Quite a few people I know are either vacationing in Europe right now or are planning on it soon. I gotta say, when I think of interesting places to vacation, Europe is not really one of the first places I think of. Not many of my years were marked with the longing proclamation, “I want to see Paris someday.” It wasn’t until I read The Historian some years ago that I really wanted to go to Europe. It took a novel, a story of fiction, for me to generate the interest that my friends and acquaintances have always seemed to possess. If I want to be especially nerdy, I can also say that I wish I could time travel to Europe like the scientists in The Doomsday Book by Connie Willis.
July 10 is an especially active day this year. Tomorrow is Ma’s birthday. It is also the day of this year’s All-Star Game. And it is the day that I leave for Comic Con. I already have it in my mind to check out when I leave tomorrow. I am going to immerse myself fully into the mode not only of vacation, but of the happy geek. For several days, I will enter a world where my notions of storytelling are not voided by real life. For a little while, I just want to forget, Linc — and maybe “forget” is too unsympathetic a word, because I don’t want to disregard my life and the wonderful people I’ve met and the experiences that have shaped me. But I want something different. That’s not so bad, is it? That I want to try something else that isn’t rushing to work, paying for a bill or some other struggle of the day that one must endure until sleep, just to endure the process all over again?
You will notice that I have now gone two paragraphs without mentioning yesterday’s game. I found out the ugly news only at the end of the day, and the box score told me all that I needed to know. I don’t know what you’ve said to the press. All I know is the numbers and who is listed as LP.
After work, I reunited with some old chums from that literary magazine I used to intern for back during World Series year.
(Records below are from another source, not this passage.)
(** * MelodyPlayer: a non-blocking melody player and metronome for the ESP32

    Shallow embedding of [lib/MelodyPlayer/MelodyPlayer.h] and
    [lib/MelodyPlayer/MelodyPlayer.cpp].  The player object is a record, the
    member functions are computations in a small reader/state/error monad:
    the reader part is what the hardware answers during one call
    ([millis()], [random()], the return value of [ledcWriteNote()]), the state
    part is the object together with the commands sent to the ledc
    peripheral, and the error part is the two ways the C++ code can leave
    defined behaviour (integer division by zero, reading outside the melody
    array). *)

From Stdlib Require Import Ascii String.
From Stdlib Require Import ZArith List Bool Lia.
Import ListNotations.
Open Scope Z_scope.

(** ** Fixed-width arithmetic *)

Module U32.

Definition modulus : Z := 2 ^ 32.

(** Conversion to [uint32_t]. *)
Definition wrap (z : Z) : Z := z mod modulus.

Definition mul (a b : Z) : Z := wrap (a * b).

Definition sub (a b : Z) : Z := wrap (a - b).

(** Unsigned division; [None] is the division by zero. *)
Definition div (a b : Z) : option Z :=
  if b =? 0 then None else Some (a / b).

End U32.

(** [uint8_t]: the type of the pin and of the ledc channel. *)
Module U8.

Definition modulus : Z := 2 ^ 8.

(** Conversion to [uint8_t]. *)
Definition wrap (z : Z) : Z := z mod modulus.

End U8.

(** ** What [Arduino.h] declares *)

(** [note_t] of the ledc driver; [NOTE_MAX] is the number of pitches. *)
Inductive note_t : Set :=
| NOTE_C | NOTE_Cs | NOTE_D | NOTE_Eb | NOTE_E | NOTE_F | NOTE_Fs
| NOTE_G | NOTE_Gs | NOTE_A | NOTE_Bb | NOTE_B | NOTE_MAX.

(** Calls that leave the program: the ledc peripheral and [delay()]. *)
Inductive Event : Set :=
| LedcSetup (channel freq resolution : Z)
| LedcAttachPin (pin channel : Z)
| LedcWriteNote (channel : Z) (note : note_t) (octave : Z)
| LedcWrite (channel duty : Z)
| Delay (ms : Z).

(** ** MelodyPlayer.h *)

Definition REST : note_t := NOTE_MAX.

Inductive TEMPO : Set :=
| LARGO | LARGHETTO | ADAGIO | ANDANTE | MODERATO | ALLEGRO | PRESTO | PRESTISSIMO.

Definition TEMPO_value (t : TEMPO) : Z :=
  match t with
  | LARGO => 50 | LARGHETTO => 63 | ADAGIO => 71 | ANDANTE => 92
  | MODERATO => 114 | ALLEGRO => 144 | PRESTO => 184 | PRESTISSIMO => 204
  end.

Inductive N_LEN : Set :=
| N64 | N32 | N32d | N16 | N16d | N8 | N8d | N4 | N4d | N2 | N2d | N1 | N1d.

Definition N_LEN_value (v : N_LEN) : Z :=
  match v with
  | N64 => 1 | N32 => 2 | N32d => 3 | N16 => 4 | N16d => 6 | N8 => 8
  | N8d => 12 | N4 => 16 | N4d => 24 | N2 => 32 | N2d => 48 | N1 => 64
  | N1d => 96
  end.

Definition N4_LEN : Z := 16.

Record musicNote : Set := mkNote { note : note_t; octave : Z; value : N_LEN }.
We now have plans to reconvene regularly to exchange our writings, and though the emphasis is on poetry, I am by no means a poet. I appreciate the form and all their poets, but whenever I try to write in that form, all I end up with are my own giggles. I have enough trouble writing prose. Anyway, the reason why I am in a poetry group is mainly for the friends, the colleagues who I now enjoy seeing outside of the magazine. And guess what? I took a never-to-be-sent and reworked it into a creative nonfiction essay. Maybe “reimagined” is a good word, too, because the basic structure and many of the same ideas are in the new essay, but the essential foundation is the meandering line of thought that I had directed at you.
But I also presented the group with a poem. I thought, What the hell? I may as well. They’re my friends anyway, so they won’t judge too harshly. The funny thing is that we never got around to evaluating my essay. We spent time on each of our poems, and of course, on my poem I sat mostly red-faced with my head down on the table while my friends just grinned at me and offered little in the way of constructive criticism, just appreciation that I had braved to even offer something in the shape of a poem, and amusement over the circumstances.
I wrote the poem after I slept with Adae. Isn’t that so typical, Linc? I write a poem after sex. Had this happened in high school, maybe it would not be such a hilariously big deal. Instead, I was a 29-year old who had just lost his virginity. And here is what I was thinking the morning after. Here goes:
Believe in pheromones
after all, what do you see in me?
Yet here we are and you smell like the man I knew.
the blinds surf on ghostly wind and
Shadows of this night are what I’ll remember best.
Your body, a phantom of fantasy
that I always dreamed would lie next to me
Yet it was never you, exactly.
I could have never imagined you.
Something about me was right.
That thing I do
when something is so funny, a snort is the only reaction
at least for me.
How did I end up here.
It’s not a question.
All right. Go on, crack up. Come at me, bro. Come at me.
So yesterday at work, I took a phone order from a guy who gave his name that sounded familiar. I thought to myself but did not tell the customer, Ha ha, that’s the name of…
And then the customer showed up later to pick up his order, and he didn’t just have the same name as the famous person who had come to mind. It was really him.
I was star struck but my coworkers were not, either because they did not recognize him as immediately as I had, or perhaps they were all used to this sort of thing happening. Either way, I took after them and played it cool, even though my mind was racing with multiple variants of OMG, OMFG! Also racing through my mind was the assertion, even the admonishment, of how this famous person might only want to be treated like any other customer, so I let him be. He was very friendly when he paid for his book, and then afterward, he went to browse some more. He likes to read about history, which I guess shouldn’t surprise me considering what he is famous for, and after I finished being sticken, what was truly marvelous and pleasing was how he stood the history section for a little while carefully reading his new book, turning the pages only gradually, taking his time. It made me wonder how I would feel if you casually strolled into the store the way he did. I would like to think that I’d also leave you be. It’s good customer service. It’s polite and proper, and besides, I’ve written these never-to-be-sents for so long that I could probably go on for many more years writing about the one time we met.